The news comes as Grande's new album, Eternal Sunshine, enters the charts. The album landed at No. 1 on the Billboard 200, and the song "Ordinary Things" -- on which Nonna is billed as a featured artist and a co-writer -- debuted at No. 55.
"Ordinary Things" closes with a clip of Nonna giving her granddaughter a bit of advice as she reflects on her late husband, Frank. "Never go to bed without kissin' goodnight," Nonna shares. "That's the worst thing to do; don't ever, ever do that. And if you don't feel comfortable doing it, you're in the wrong place -- get out."
Of her decision to include the soundbite, Grande told Apple Music 1's Zane Lowe, "I always record my Nonna, because you never know what she's going to say. I had this 30-minute voice note of her and her friend Shirley talking... I think it's a little bit of, 'Wow, our loved ones, our friends and our family have the ability to instantly just sort of soothe and calm and simplify things that are so complicated and heavy at times.'"
Lani Grande, Marjorie Grande, Ariana Grande, and Joan Grande onstage during 2018 MTV Video Music Awards
The 98-year-old claims the record from Stobaugh, who was 96 when "Oh Sweet Lorraine," by Green Shoe Studio featuring Jacob Colgan (the song's vocalist) and Stobaugh (its writer), spent a week on the Hot 100 in 2013 at No. 42.
It isn't Nonna's first soundbite on a Grande song, just the first that she's been credited as an artist. Majorie has also been heard on "Daydreamin" from Grande's 2013 debut album, Yours Truly, and "Bloodline," from 2019's Thank U, Next.

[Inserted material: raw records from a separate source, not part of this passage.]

(** * Payment reconciliation core of the olympiad ticketing service

    A shallow embedding of [apps/api/payment_views.py] (the Payme JSON-RPC
    merchant endpoint, the Click prepare/complete endpoint and the two
    order-initiation views) together with the part of
    [apps/public/models.py] they read and write, followed by the
    properties of the written specification that were checked against it.

    Conventions of the embedding:
    - Python integers are [Z]; nullable model columns are [option];
    - a [datetime] is represented by the integer the code extracts from
      it, [int(dt.timestamp() * 1000)];
    - the database is passed explicitly; a handler returns its response
      together with the database it leaves behind, and an exception that
      leaves a [transaction.atomic()] block restores the database the
      block started from;
    - wall-clock readings ([timezone.now()], [_now_ms()]) are inputs;
    - a save that hands the database a value its column cannot hold
      raises; this is written out where the value comes from the
      request ([Column], [Backend]);
    - a text is a sequence of characters with code points below 256, one
      [ascii] each, and the builtins are those of CPython 3.11 with its
      default limit of 4300 digits on conversions between [int] and
      [str]. *)

From Stdlib Require Import ZArith QArith String Ascii List Lia.
From stdpp Require Import base decidable option list strings pretty gmap.
Import ListNotations.

Close Scope Q_scope.
Local Open Scope Z_scope.

(** ** Python values carried by request parameters *)

Module Py.

(** The scalar JSON values a parameter can hold once decoded by
    [json.loads]: [null], booleans, integers and text.  A key that is
    absent reads as [PNone], which is what [dict.get] returns.
    Fractional numbers, arrays and nested objects are not represented
    as parameter values.  An integer of a decoded body has at most 4300
    digits, as [json.loads] refuses a body with a longer one; so [str]
    of such an integer does not meet the limit on digits. *)
Inductive pyval : Type :=
| PNone
| PBool (b : bool)
| PInt (z : Z)
| PStr (s : string).

#[global] Instance pyval_eq_dec : EqDecision pyval.
Proof. solve_decision. Defined.

(** Truth value of an object, as tested by [if x], [not x] and [x or y]. *)
Definition truthy (v : pyval) : bool :=
  match v with
  | PNone => false
  | PBool b => b
  | PInt z => negb (z =? 0)
  | PStr s => negb (String.eqb s EmptyString)
  end.

(** [str(x)]. *)
Definition str (v : pyval) : string :=
  match v with
  | PNone => "None"
  | PBool true => "True"
  | PBool false => "False"
  | PInt z => pretty z
  | PStr s => s
  end.

(** [str.isspace] on code points below 256: the characters removed by
    [str.strip()].  These are 9 to 13, 28 to 32, 133 and 160. *)
Definition is_space (c : ascii) : bool :=
  let n := nat_of_ascii c in
  ((9 <=? n) && (n <=? 13) || (28 <=? n) && (n <=? 32)
   || (n =? 133) || (n =? 160))%nat.

(** The blanks [int()] skips around a number: the ASCII blanks 9 to 13
    and 32, and the two blanks 133 and 160 above 127, which it maps to a
    space first.  The separators 28 to 31 are not skipped. *)
Definition int_space (c : ascii) : bool :=
  let n := nat_of_ascii c in
  ((9 <=? n) && (n <=? 13) || (n =? 32) || (n =? 133) || (n =? 160))%nat.

Fixpoint lstrip (space : ascii -> bool) (l : list ascii) : list ascii :=
  match l with
  | c :: r => if space c then lstrip space r else l
  | [] => []
  end.

(** The text without the leading and trailing characters of [space]. *)
Definition trim (space : ascii -> bool) (s : string) : string :=
  string_of_list_ascii
    (rev (lstrip space (rev (lstrip space (list_ascii_of_string s))))).

(** [s.strip()]. *)
Definition strip (s : string) : string := trim is_space s.

Definition digit_of (c : ascii) : option Z :=
  let n := nat_of_ascii c in
  if ((48 <=? n) && (n <=? 57))%nat then Some (Z.of_nat n - 48) else None.

(** [sys.get_int_max_str_digits()], at its default. *)
Definition int_max_str_digits : N := 4300.

(** The number of decimal digits of a text; signs, underscores and
    blanks do not count. *)
Definition digit_count (l : list ascii) : N :=
  N.of_nat
    (length
       (List.filter
          (fun c => match digit_of c with Some _ => true | None => false end)
          l)).

(** Decimal digits with single underscores allowed between digits. *)
Fixpoint int_digits (acc : Z) (after_digit : bool) (l : list ascii)
  : option Z :=
  match l with
  | [] => if after_digit then Some acc else None
  | c :: r =>
      match digit_of c with
      | Some d => int_digits (acc * 10 + d) true r
      | None =>
          if Ascii.eqb c "_" && after_digit
          then int_digits acc false r
          else None
      end
  end.

(** [int(s)] for a text; [None] is the [ValueError], raised also for a
    text of more than 4300 digits. *)
Definition int_of_text (s : string) : option Z :=
  let l := list_ascii_of_string (trim int_space s) in
  if (int_max_str_digits <? digit_count l)%N then None
  else
    match l with
    | "-"%char :: r => Z.opp <$> int_digits 0 false r
    | "+"%char :: r => int_digits 0 false r
    | l => int_digits 0 false l
    end.

(** [str(n)] and [f"{n}"] for an integer; [None] is the [ValueError]
    raised for a number of more than 4300 digits. *)
Definition str_int (n : Z) : option string :=
  let s := pretty n in
  if (int_max_str_digits <? digit_count (list_ascii_of_string s))%N
  then None else Some s.

(** [int(x)]; [None] stands for the [TypeError]/[ValueError] raised. *)
Definition int (v : pyval) : option Z :=
  match v with
  | PNone => None
  | PBool b => Some (if b then 1 else 0)
  | PInt z => Some z
  | PStr s => int_of_text s
  end.

(** [x or d] for a nullable integer column [x]. *)
Definition or_int (x : option Z) (d : Z) : Z :=
  match x with
  | Some v => if v =? 0 then d else v
  | None => d
  end.

(** [if x:] for a nullable integer column. *)
Definition truthy_int (x : option Z) : bool :=
  match x with
  | Some v => negb (v =? 0)
  | None => false
  end.

(** [int(x or v)] for a nullable integer column [x] and a value [v]. *)
Definition int_or (x : option Z) (v : pyval) : option Z :=
  if truthy_int x then x else int v.

(** [str(x)] for a nullable text column. *)
Definition str_text (x : option string) : string :=
  match x with
  | Some s => s
  | None => "None"
  end.

(** [if x:] for a nullable text column. *)
Definition truthy_text (x : option string) : bool :=
  match x with
  | Some s => negb (String.eqb s EmptyString)
  | None => false
  end.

Eternal Sunshine marks Grande's fourth consecutive No. 1 album. The album's hit single, "We Can't Be Friends (Wait For Your Love)," marks her ninth No. 1 single on the Hot 100 chart, breaking the record for the most #1 Hot 100 debuts by a female artist.
It's a triumphant release for the 30-year-old songstress, who dropped her seventh studio album following her divorce from Dalton Gomez and amid her subsequent romance with her Wicked co-star, Ethan Slater.
Earlier this month, during an interview on The Zach Sang Show, Grande offered clarity about writing her new album during an emotional time in her life.
"Even at my most heartbroken or my most pained moments of the past few years, there was so much kindness, there was so much love, there was so much honesty and transparency and respect," Grande shared. "So even at the hardest moments of the loss and the grief that you hear on some of the album, some of the heartbreak stuff, there was so much love and transparency."
For the artist, even her "heartbreak" songs weren't meant to be vindictive but rather cathartic.
"That was something that I really wanted to make sure was captured. It wasn't like a 'F**k you' at all, or ever... I tried to make sure it was kind and giving credit for trying and for the goodness that there was," Grande explained.
"That was like a tricky balance for me, because I definitely had some sessions where I was writing more emotionally and reactively," she added. "But that's also very human. So I didn't want to erase all of it."